17 oct. 2017

[Poé] Rhubarbe crue



Aller jusqu'au bout
Terminer avec la pelle usée
Quand ça va mieux, se replonger un peu
Pour être sûr-e
Pour être sûr-e qu'il n'y a pas pire
Vous voyez
Vous aviez encore quelque chose à perdre
Et puis sortir la tête en souriant (ou non)
Tous vos alter egos autour de vous
Tous vos anti-fidèles inattendus et loyaux
Présents même lointains
Faire le pontage coronarien avec les ustensiles de cuisine
Et s'asseoir
Enfin
Mastiquer une botte de rhubarbe crue (dîner)
En discutant chimie et parfums avec cette fille
Une longue journée
Vous êtes allé-e jusqu'au bout


Rhubarbe crue, ou l'amitié au bout du tunnel
Lausanne, oct 2017

11 oct. 2017

[Apz] On the weaponization of language


"It is not enough to mark language as a target and to use it as a tool [to protect and promote objectivity]. [...] We have to surgicalize the weaponization of language, and diversify"

"When language is a minefield, invent semiotic helicopters"

— Wendy Thorzein, 'Tools of Posthuman Rhetorics
Symposium', 2020

1 oct. 2017

[Jet] La voie obscure (1) TEST TEST FLOW


TEST. TEST. CECI EST UN TEST SON & SYNC.

Picture some dude health goth standing in d'woodz. Ts' nite, ts' dark all 'round n' y'dn' see nodn'. Dude's start talkn' shit in'iz ead 'n sm' weiiird lingo. Yo' chek it oot or' noot

J'approche les deux oreillettes et les retiens à distance. Entre le pouce et l'index, je les tiens serrées à la base du cou, comme deux petites vipères. Elles piaffent, crachotent déjà leur jus immortel et percussif. Rien qu'un schéma, rythme étouffé, couleurs fantômes : une partition sèche ou un squelette qui danse, qui claque et se contorsionne, une version murmure-enragé, déjà très familière et très évocatrice, mais rien d'équivalent à ce qui vient.

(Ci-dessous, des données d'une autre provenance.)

(* ===== verification/Memory.v ===== *)
(** Physical memory: bytes at 32-bit addresses, read and written as bytes and
    as little-endian 32-bit words, with the framing relation every component
    states its footprint with. *)

From S2P Require Import Prelude.
From Stdlib Require Import Strings.Byte.

(** Bytes never written read as zero: the loader clears them. *)
Abbreviation memory := (gmap Z byte).

Definition load8 (m : memory) (a : Z) : Z := Z_of_byte (default x00 (m !! a)).

Definition store8 (m : memory) (a v : Z) : memory := <[a := byte_of_Z v]> m.

Definition load32 (m : memory) (a : Z) : Z :=
  load8 m a + Z.shiftl (load8 m (a + 1)) 8
  + Z.shiftl (load8 m (a + 2)) 16 + Z.shiftl (load8 m (a + 3)) 24.

Definition store32 (m : memory) (a v : Z) : memory :=
  store8 (store8 (store8 (store8 m a v) (a + 1) (Z.shiftr v 8))
                 (a + 2) (Z.shiftr v 16)) (a + 3) (Z.shiftr v 24).

(** [int] fields are read back as signed numbers. *)
Definition load_int (m : memory) (a : Z) : Z := s32 (load32 m a).

(** ** Reading what was written *)

Lemma load8_range m a : 0 ≤ load8 m a < 2 ^ 8.
Proof. apply Z_of_byte_range. Qed.

Lemma load8_store8_eq m a v : load8 (store8 m a v) a = u8 v.
Proof. unfold load8, store8. rewrite lookup_insert_eq. apply Z_of_byte_of_Z. Qed.

Lemma load8_store8_ne m a b v : a ≠ b → load8 (store8 m a v) b = load8 m b.
Proof. intros. unfold load8, store8. by rewrite lookup_insert_ne. Qed.

Lemma load8_ext m m' a : load8 m a = load8 m' a → default x00 (m !! a) = default x00 (m' !! a).
Proof.
  unfold load8. intros H. rewrite <- (byte_of_Z_of_byte (default x00 (m !! a))), H.
  apply byte_of_Z_of_byte.
Qed.

Lemma load32_unfold m a :
  load32 m a = load8 m a + 2 ^ 8 * load8 m (a + 1)
               + 2 ^ 16 * load8 m (a + 2) + 2 ^ 24 * load8 m (a + 3).
Proof. unfold load32. rewrite !Z.shiftl_mul_pow2 by lia. lia. Qed.

Lemma load32_range m a : 0 ≤ load32 m a < 2 ^ 32.
Proof.
  rewrite load32_unfold.
  pose proof (load8_range m a). pose proof (load8_range m (a + 1)).
  pose proof (load8_range m (a + 2)). pose proof (load8_range m (a + 3)). lia.
Qed.

Lemma load8_store32_out m a v b :
  b < a ∨ a + 4 ≤ b → load8 (store32 m a v) b = load8 m b.
Proof. intros. unfold store32. rewrite !load8_store8_ne by lia. done. Qed.

(** The bytes of a stored word, in memory order. *)
Lemma load8_store32_in m a v i :
  0 ≤ i < 4 → load8 (store32 m a v) (a + i) = u8 (Z.shiftr v (8 * i)).
Proof.
  intros Hi. unfold store32.
  assert (i = 0 ∨ i = 1 ∨ i = 2 ∨ i = 3) as [-> | [-> | [-> | ->]]] by lia;
    rewrite ?Z.add_0_r;
    repeat (rewrite load8_store8_ne by lia); rewrite load8_store8_eq; done.
Qed.

Lemma load32_store32_eq m a v : load32 (store32 m a v) a = u32 v.
Proof.
  rewrite load32_unfold. rewrite <- (Z.add_0_r a) at 2.
  rewrite !load8_store32_in by lia.
  rewrite !Z.shiftr_div_pow2 by lia. unfold u8, u32.
  change (8 * 0) with 0. change (8 * 1) with 8. change (8 * 2) with 16.
  change (8 * 3) with 24. rewrite Z.div_1_r.
  Z.div_mod_to_equations. lia.
Qed.

Lemma load32_store32_same m a v :
  0 ≤ v < 2 ^ 32 → load32 (store32 m a v) a = v.
Proof. intros. rewrite load32_store32_eq. by apply u32_small. Qed.

Lemma load32_store32_ne m a b v :
  a + 4 ≤ b ∨ b + 4 ≤ a → load32 (store32 m a v) b = load32 m b.
Proof. intros. rewrite !load32_unfold, !load8_store32_out by lia. done. Qed.

Lemma load32_bytes m m' a a' :
  (∀ i, 0 ≤ i < 4 → load8 m (a + i) = load8 m' (a' + i)) →
  load32 m a = load32 m' a'.
Proof.
  intros H. rewrite !load32_unfold, !H by lia.
  specialize (H 0 ltac:(lia)). rewrite !Z.add_0_r in H. by rewrite H.
Qed.

(** A word copied as a word carries its four bytes. *)
Lemma load32_split m a i :
  0 ≤ i < 4 → u8 (Z.shiftr (load32 m a) (8 * i)) = load8 m (a + i).
Proof.
  intros Hi. rewrite load32_unfold, Z.shiftr_div_pow2 by lia. unfold u8.
  pose proof (load8_range m a). pose proof (load8_range m (a + 1)).
  pose proof (load8_range m (a + 2)). pose proof (load8_range m (a + 3)).
  assert (i = 0 ∨ i = 1 ∨ i = 2 ∨ i = 3) as [-> | [-> | [-> | ->]]] by lia;
    rewrite ?Z.add_0_r; cbn [Z.mul Pos.mul]; Z.div_mod_to_equations; lia.
Qed.

(** ** Framing

    [frame P m m']: [m'] differs from [m] only at bytes that satisfy [P]. *)

Definition frame (P : Z → Prop) (m m' : memory) : Prop :=
  ∀ a, ¬ P a → load8 m' a = load8 m a.

Definition in_range (a n b : Z) : Prop := a ≤ b < a + n.

Section Frame.
Implicit Types (P Q : Z → Prop) (m : memory).

Lemma frame_refl P m : frame P m m.
Proof. done. Qed.

Lemma frame_trans P m1 m2 m3 : frame P m1 m2 → frame P m2 m3 → frame P m1 m3.
Proof. intros H1 H2 a Ha. by rewrite H2, H1. Qed.

Lemma frame_weaken P Q m m' : (∀ a, P a → Q a) → frame P m m' → frame Q m m'.
Proof. intros HPQ H a Ha. apply H. auto. Qed.

Lemma frame_store32 P m a v :
  (∀ b, in_range a 4 b → P b) → frame P m (store32 m a v).
Proof.
  intros HP b Hb. apply load8_store32_out.
  destruct (decide (b < a)); [by left|]. right.
  destruct (decide (a + 4 ≤ b)); [done|].
  exfalso. apply Hb, HP. unfold in_range. lia.
Qed.

Lemma frame_store8 P m a v : P a → frame P m (store8 m a v).
Proof. intros HP b Hb. apply load8_store8_ne. by intros ->. Qed.

Lemma frame_load32 P m m' a :
  frame P m m' → (∀ b, in_range a 4 b → ¬ P b) → load32 m' a = load32 m a.
Proof.
  intros H Ha. apply load32_bytes. intros i Hi. apply H, Ha. unfold in_range. lia.
Qed.
End Frame.

(** Two memories are equivalent when no load tells them apart; the loads and
    stores respect it. *)
#[export] Instance memory_equiv : Equiv memory := λ m m', ∀ a, load8 m a = load8 m' a.

#[export] Instance memory_equivalence : Equivalence (≡@{memory}).
Proof.
  split.
  - by intros m a.
  - intros m m' H a. by rewrite H.
  - intros m1 m2 m3 H1 H2 a. by rewrite H1, H2.
Qed.

#[export] Instance load8_proper : Proper ((≡) ==> (=) ==> (=)) load8.
Proof. intros m m' H a a' <-. apply H. Qed.

#[export] Instance load32_proper : Proper ((≡) ==> (=) ==> (=)) load32.
Proof. intros m m' H a a' <-. apply load32_bytes. intros i _. apply H. Qed.

#[export] Instance store8_proper : Proper ((≡) ==> (=) ==> (=) ==> (≡)) store8.
Proof.
  intros m m' H a a' <- v v' <- b. destruct (decide (a = b)) as [<-|Hb].
  - by rewrite !load8_store8_eq.
  - rewrite !load8_store8_ne by done. apply H.
Qed.

#[export] Instance store32_proper : Proper ((≡) ==> (=) ==> (=) ==> (≡)) store32.
Proof. intros m m' H a a' <- v v' <-. unfold store32. by rewrite H. Qed.

(** Writing back the value a word already holds changes nothing. *)
Lemma store32_load32 m a v : load32 m a = v → store32 m a v ≡ m.
Proof.
  intros <- b. destruct (decide (b < a ∨ a + 4 ≤ b)) as [Hb|Hb].
  - by apply load8_store32_out.
  - replace b with (a + (b - a)) by lia.
    rewrite load8_store32_in, load32_split by lia. done.
Qed.

(** ** Kernel accesses

    With paging on, page 0 is unmapped in every table, pages 1 to 255 are
    mapped onto themselves and nothing else belongs to the kernel (proved of
    the tables in [Paging]); so a kernel load or store through a pointer goes
    to the same physical address, and faults outside that window. *)

Definition KERNEL_LO : Z := 0x1000.
Definition KERNEL_HI : Z := 0x100000.

Definition kernel_ptr (a n : Z) : bool := (KERNEL_LO <=? a) && (a + n <=? KERNEL_HI).

Definition kload32 (a : Z) : M memory Z := λ m,
  if kernel_ptr a 4 then Ret (load32 m a) m else Fault (PageFault a).

Definition kstore32 (a v : Z) : M memory unit := λ m,
  if kernel_ptr a 4 then Ret tt (store32 m a v) else Fault (PageFault a).

Lemma kernel_ptr_true a n :
  KERNEL_LO ≤ a → a + n ≤ KERNEL_HI → kernel_ptr a n = true.
Proof. unfold kernel_ptr. intros. apply andb_true_iff. lia. Qed.

Lemma wp_kload32 a m Q :
  KERNEL_LO ≤ a → a + 4 ≤ KERNEL_HI → Q (load32 m a) m → wp (kload32 a) m Q.
Proof. intros. unfold wp, kload32. by rewrite kernel_ptr_true by lia. Qed.

Lemma wp_kstore32 a v m Q :
  KERNEL_LO ≤ a → a + 4 ≤ KERNEL_HI → Q tt (store32 m a v) → wp (kstore32 a v) m Q.
Proof. intros. unfold wp, kstore32. by rewrite kernel_ptr_true by lia. Qed.

Create Rewrite HintDb zmem.
#[export] Hint Rewrite load32_store32_same using lia : zmem.
#[export] Hint Rewrite load32_store32_ne using lia : zmem.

Pas encore mis les écoutrisses. Crachotent à quelques centimètres. Puis. J. Léz. App. Roche. Ah. Ww. Les. Coule, chacun-e et simul. Tanément, au creux des aurifices :


Hellooooooo. Le fluide syncopé m'envahit tout d'un coup – pris corps – épeux, voluminant, déversé dans les recoins de mon crâne, imbibant tout, baignant la vie entière dans un bad, bad groove mol et métal (so hip, k-pop, jay-spot, don' stop, etc.). Double morsure et venin en continu. J'ouvre lentement les yeux, et c'est maintenant l'espace entier – depuis la moelle des choses, qui meurt et renaît éternellement – l'espace entier qui vibre et qui pulse et hoche du fondement et valide. La forêt surchargée qui cesse d'être une forêt – bop bop – les restes d'un mur païen quelque part, qui ne renvoient plus à rien d'autre qu'à leur propre démence – bop bop bobop – toute pseudo-minérale, les objets noirs et les objets profonds – bop bop –, les fondrières, les monolithes moussus et fracassés, les insectes volants, rampants, sauteurs et l'air drapé lui-même : tout le monde approuve ma ziq et bop la "tête" les pédoncules et les antennes en rythme et 'duh!

Coz iff yo not agree widduz dark uni-verse, 'en okidoff. Ye$s sir, 'uhs't nok'd off!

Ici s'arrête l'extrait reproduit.